Curbing inflation: the optimal goal of monetary and fiscal policies
Monetary and fiscal policies have been tightened to fight inflation in Vietnam (though it is among the lowest in the world), instead of aiming to recover production and boost growth, which is needed after several years of pandemic.
Since Vietnam began implementing Resolution 128 on safe and flexible adaptation and effective control over the pandemic, production and business activities have revived and capital demand from businesses has become higher than ever.
Some associations, businesses and commercial banks have asked to lift the cap on the credit growth rate to satisfy the thirst for capital.
Nevertheless, the State Bank of Vietnam (SBV) has been steadfast with its policies amid public opinion. It has even tightened cash flow to the real estate market, even though the sector makes up a large proportion of the country’s GDP (gross domestic product).
SBV Governor Nguyen Thi Hong admitted that she is under pressure. “Many people believe that SBV should consider raising the ceiling credit growth rate to 15-16 percent this year, instead of 14 percent as set earlier this year."
However, Hong has defended her view. She said at a workshop on macroeconomic stabilization chaired by the Prime Minister late last week that the central bank must be realistic when regulating credit growth in amid high inflation rates in the world.
“In the immediate time, SBV will still pursue the 14 percent credit growth rate plan,” Hong said.
She said that the ceiling credit growth rate of 14 percent designed for this year is higher than the 13.6 percent in 2021 and 12.17 percent in 2020, affirming that the 14 percent is high enough to stimulate economic recovery.
However, the question is why the credit growth rate is designed for 2022, when the national economy has now reopened and businesses are thirsty for capital. It is just a bit higher than 2021 and 2020, when business activities became frozen because of lockdowns.
The other question is why the Governor, during the workshop, did not mention inflation, an important factor that any central bank would consider in making a decision on reducing or raising interest rates or credit.

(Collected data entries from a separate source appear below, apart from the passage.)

Lemma status_line_left fuel : forall b p r o option st o' p' r',
  wf b -> 0 <= p.(current_length_) -> 0 <= o <= b.(working_length_) ->
  status_line_loop fuel p r b o option = Ok (st, o', p', r') ->
  line_left p' <= line_left p /\ p'.(current_state_) = p.(current_state_) /\ 0 <= p'.(current_length_) /\
  o <= o' <= b.(working_length_) /\ (unfinished st -> o < b.(working_length_) -> line_left p' < line_left p).
Proof.
  induction fuel as [|fuel IH]; intros b p r o option st o' p' r' Hwf Hcur Ho Hp; [done|].
  cbn [status_line_loop] in Hp.
  assert (p.(status_line_state_) = STATUS_LINE_LF \/ p.(status_line_state_) <> STATUS_LINE_LF)
    as [Es|Es] by (destruct (status_line_state_ p); auto).
  - rewrite Es in Hp. apply bind_ok_inv in Hp as ([st1 o1] & Hc & [= <- <- <- <-]).
    destruct (parse_char_any b Hwf o LF Ho) as (st2 & o2 & E & Ho2 & _). rewrite Hc in E. injection E as <- <-.
    repeat split; try done || lia. intros Hu Hlt.
    destruct (parse_char_unfinished b Hwf _ _ _ _ Ho Hc Hu). lia.
  - assert (forall m k, (match p.(status_line_state_) with STATUS_LINE_LF => m | _ => k end
            : res (http.STATUS * Z * header_parser.t * R)) = k) as Hm by (intros; by destruct (status_line_state_ p)).
    rewrite Hm in Hp. clear Hm. apply bind_ok_inv in Hp as ([[[st1 o1] p1] r1] & Ht & Hp).
    destruct (status_token_left _ _ _ _ _ _ _ _ _ Hwf Hcur Ho Es Ht) as (Hle & Ecs & Hc1 & Ho1 & Hlt).
    destruct (bool_decide_reflect (st1 = http.COMPLETE)) as [->|Hne].
    + apply IH in Hp as (Hle2 & Ecs2 & Hc2 & Ho2 & _); [|done|done|lia]. repeat split; try lia || congruence.
      intros _ Ho3. specialize (Hlt (or_intror eq_refl) Ho3). lia.
    + injection Hp as <- <- <- <-. repeat split; try done || lia. auto.
Qed.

Hong said that Vietnam’s ratio of credit to GDP, according to the World Bank (WB), is the highest in the world – 124 percent of the revised GDP (which is higher by 25 percent), and 184 percent of GDP calculated with the old method.
Meanwhile, the ratio of credit to mobilized capital has jumped to above 99 percent, which means that banks are lending 99 dong out of every 100 dong worth of capital they can mobilize.

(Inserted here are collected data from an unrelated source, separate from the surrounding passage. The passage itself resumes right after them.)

(* ===== verification/StreamProgress.v ===== *)
(** What a call of a stream handler leaves when it answers that it is done
    with the buffer: the buffer is written to its end, so that the connection
    reads the next one, or the call has come closer to that, or it is the
    response stream and nothing was asked that the bytes could answer. *)
From stdpp Require Import list gmap.
From S2P Require Import Prelude Status ReadWriteBuffer HttpLex Interfaces HeaderStore HeaderHandler.
From S2P Require Import HeaderParser HandlerSafety BodyParsers BodyRun BodyWindow Os Connection HeaderWriter.
From S2P Require Import Printf Pipeline Url StreamHandler StreamBody StreamFrame StreamSafety StreamEnds.

Import proxy_stream_interface http_proxy_stream_handler.

Section progress.
Context {K : Type} `{OsLaws K} {A : Type}.
Abbreviation state := (t A * world K)%type.

(** ** What the parsers rely on *)

Lemma set_body_full (s : state) b c s' b' :
  receiver_ok s -> wf b -> Interfaces.set_body s b c = Ok (s', b', http.COMPLETE) ->
  b.(write_position_) <= b.(write_end_position_).
Proof.
  intros [Hd _ _] Hwf Hb. destruct (Z.le_gt_cases b.(write_position_) b.(write_end_position_)) as [|Hlt]; [done|].
  exfalso. destruct s as [h w]. simpl in Hb. unfold set_body in Hb.
  apply bind_ok_inv in Hb as ([[w1 b1] st] & Hf & Hb). apply bind_ok_inv in Hb as (st' & Hc & [= _ _ ->]).
  destruct (yields_ok _ _ _ _ (forward_inverted _ _ Hd Hwf ltac:(lia)) Hf) as (_ & -> & _). done.
Qed.

Lemma end_fields_ends (s s' : header_handler.state) st : end_fields s = Ok (s', st) -> not (unfinished st).
Proof.
  simpl. unfold header_handler.lift, header_handler.end_fields. intros He.
  apply bind_ok_inv in He as ([h st2] & He & [= _ ->]). destruct (header_handler.stream_type_ _).
  - apply bind_ok_inv in He as (v & _ & He). destruct v; injection He as _ <-; simpl; auto.
    destruct (header_handler.have_host_header_ _); simpl; auto.
  - injection He as _ <-. simpl. auto.
Qed.

(** ** Between two turns *)

(** The handler writes the error response, or has written it last. *)
Definition refusing (h : t A) : Prop := h.(writer_message_) = Some ERROR_MESSAGE.

(** The buffer is one that the handler was given before, or that was just
    read. *)
Definition aligned (h : t A) (b : read_write_buffer) : Prop :=
  loose b /\
  match h.(message_state_) with
  | START_MESSAGE | PARSE_HEADER => True
  | PUSH_HEADER =>
      b.(working_length_) <= b.(write_end_position_) \/ b.(write_end_position_) < b.(write_position_) \/ refusing h
  | PARSE_BODY => body_aligned True (refusing h) h.(body_parser_) b
  end.

Lemma just_read_loose b : just_read b -> loose b.
Proof. intros (_ & _ & E). left. lia. Qed.

Lemma aligned_just_read h b b' : wf b' -> aligned h b -> just_read b' -> aligned h b'.
Proof.
  intros Hwf [_ Ha] Hb. pose proof (just_read_loose _ Hb) as Hl. split; [done|]. destruct Hb as (Ep & Ew & Ee).
  destruct (message_state_ h); [done|done|left; lia|]. by eapply body_aligned_just_read.
Qed.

In 2022, the National Assembly had to release two resolutions on socio-economic development with the aim of accelerating public investment and the economic stimulus package.

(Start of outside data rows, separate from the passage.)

(** The request line and the fields. *)
Lemma push_header_ok (s : state) :
  going s -> s.(handler_).(message_state_) = PUSH_HEADER -> yields True (do_push_header s) (turn_post s).
Proof.
  intros [Hsd Hst Hwf Ho] Es. unfold do_push_header. revert Hst. unfold stage. rewrite Es.
  intros (Hcn & Hinv & Hend & Hwin & part & Hua & Hpart). rewrite Hcn. cbn [negb].
  set (m := get_request _) in *.
  destruct (write_header_ok req s.(kernel_) _ m s.(socket_) Hinv (fun _ => Ho) (hw_cursor _ _ _ Hinv))
    as ([[[[k w] m'] c] st] & Hr & l & Hsends & Hinv' & Hst).
  rewrite Hr, bind_ok. unfold header_writer.write_header in Hr. apply write_header_loop_moves in Hr as Hmv.
  pose proof Hsd as [[Hu Hresp Hca] Hck Hpp]. destruct (request_assigned m' _ Hu) as [Hget [Hu' Htk Hrs]].
  set (u' := assign_request m' _) in *. set (h1 := with_writer w true u' _).
  assert (uses s.(kernel_) s.(socket_) k c) as Huses by by apply moved_uses.
  assert (connection.buffer_ c = bytes_of s) as Eb by apply Hsends.
  assert (connection.fd_ c = fd_of s) as Ef by apply Hsends.
  assert (sound h1 s.(cache_)) as Hsd1.
  { constructor; [constructor; [exact Hu'|simpl; by rewrite Hrs|done]|done|done]. }
  assert (unanswered (part ++ l) k h1 (connection.fd_ c) (connection.buffer_ c)) as Hua1.
  { destruct Hua. rewrite Ef, Eb. constructor; simpl; [|congruence|by rewrite Hrs|done].
    unfold fd_of in *. by rewrite (sd_sent _ _ _ _ _ Hsends), ua_sent0, app_assoc. }
  assert (open_fd k (connection.fd_ c)) as Ho1 by (rewrite Ef; by apply Hsends).
  assert (wf (connection.buffer_ c)) as Hwf1 by by rewrite Eb.
  destruct st; try done; cbn [yields turn_post stream_post].
  - destruct Hst as (-> & Ec & Hrdy). split; [done|]. split.
    + constructor; [by destruct Hsd1 as [[] ]| |exact Hwf1|exact Ho1]. unfold stage. cbn [handler_ message_state_ with_state].
      split; [exact Hend|]. exists []. rewrite app_nil_r. split; [|exact Hwin].
      rewrite Hpart in Hua1. destruct Hua1. by constructor.
    + unfold rank. rewrite Es. simpl. split; [lia|]. split; [by rewrite Ec|]. unfold effort. simpl. rewrite Es. done.
  - destruct Hst as (Hpend & Hrdy & Estate). split; [done|]. split; [done|]. split; [|done].
    apply (serving_early (State k h1 c s.(cache_))); [|simpl; by rewrite Es].
    constructor; [done| |done|done]. unfold stage. cbn [handler_ h1 message_state_ with_writer]. rewrite Es.
    split; [done|]. change (get_request (p_http_client_ _)) with (get_request u'). rewrite Hget.
    split; [done|]. split; [done|]. split; [done|]. exists (part ++ l). split; [exact Hua1|].
    change (header_writer_ _) with w. by rewrite <- app_assoc, <- Hpend.
  - destruct Hst as (Hpend & _). split; [done|]. split; [done|].
    destruct (held_notify send_header_failed h1 s.(cache_)) as [Hh Ht]; [callback|apply Hsd1|].
    constructor; [exact Hh|]. exists (part ++ l). split; [apply Hua1|]. split.
    + unfold asked. rewrite <- Hpart, Hpend, <- !app_assoc. rewrite app_assoc. by eexists.
    + right. split; [|done]. cbn [tell with_handler handler_]. rewrite Ht. apply Hua1.
Qed.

The disbursement of public investment capital in the first seven months of the year was just 34.5 percent of the yearly plan, which was even lower than that of the same period last year (36.7 percent).
The main problem behind the slow disbursement rate include the overlapping of legal documents related to implementation of public investment projects. The tardiness in site clearance is also a problem.
The slow disbursement of public investment capital has reduced the effectiveness of the use of fiscal resources to stimulate growth.
Deputy Prime Minister Le Van Thanh at a recent meeting said that disbursement is below expectations and requested full disbursement prior to December 31, 2022.
This shows that fiscal policy seems to be very tight as money cannot be spent. The argument is supported by statistics. In the first seven months of the year, state budget expenditures were VND843 trillion only, equal to 47 percent of the yearly estimates and increasing slightly by 3.7 percent compared with the same period last year.
In such circumstances, state budget collections are very high, VND1,094 trillions of dong, equal to 77.5 percent of yearly estimates and 18 percent compared with the same period last year. This is the highest excessive revenue in history.
Meanwhile, the launch of the VND340 trillion economic stimulus package has been very slow.
The General Statistics Office (GSO) reported that the average consumer price index (CPI) in the first seven months of the year increased by 2.54 percent only compared with the same period last year and the core inflation rate was 1.44 percent.
With such low inflation rates, Vietnam would be better to loosen monetary and fiscal policies. The loosening won’t lead to overly high inflation rates, and it will help economic recovery.
Vietnam’s inflation rate is among the lowest in the region and the world. Many countries report a 40-year high inflation rate. According to the Bank for International Settlements (BIS), more than 50 percent of developing countries have an inflation rate of over 7 percent. The figure is 5 percent in 60 percent of developed economies.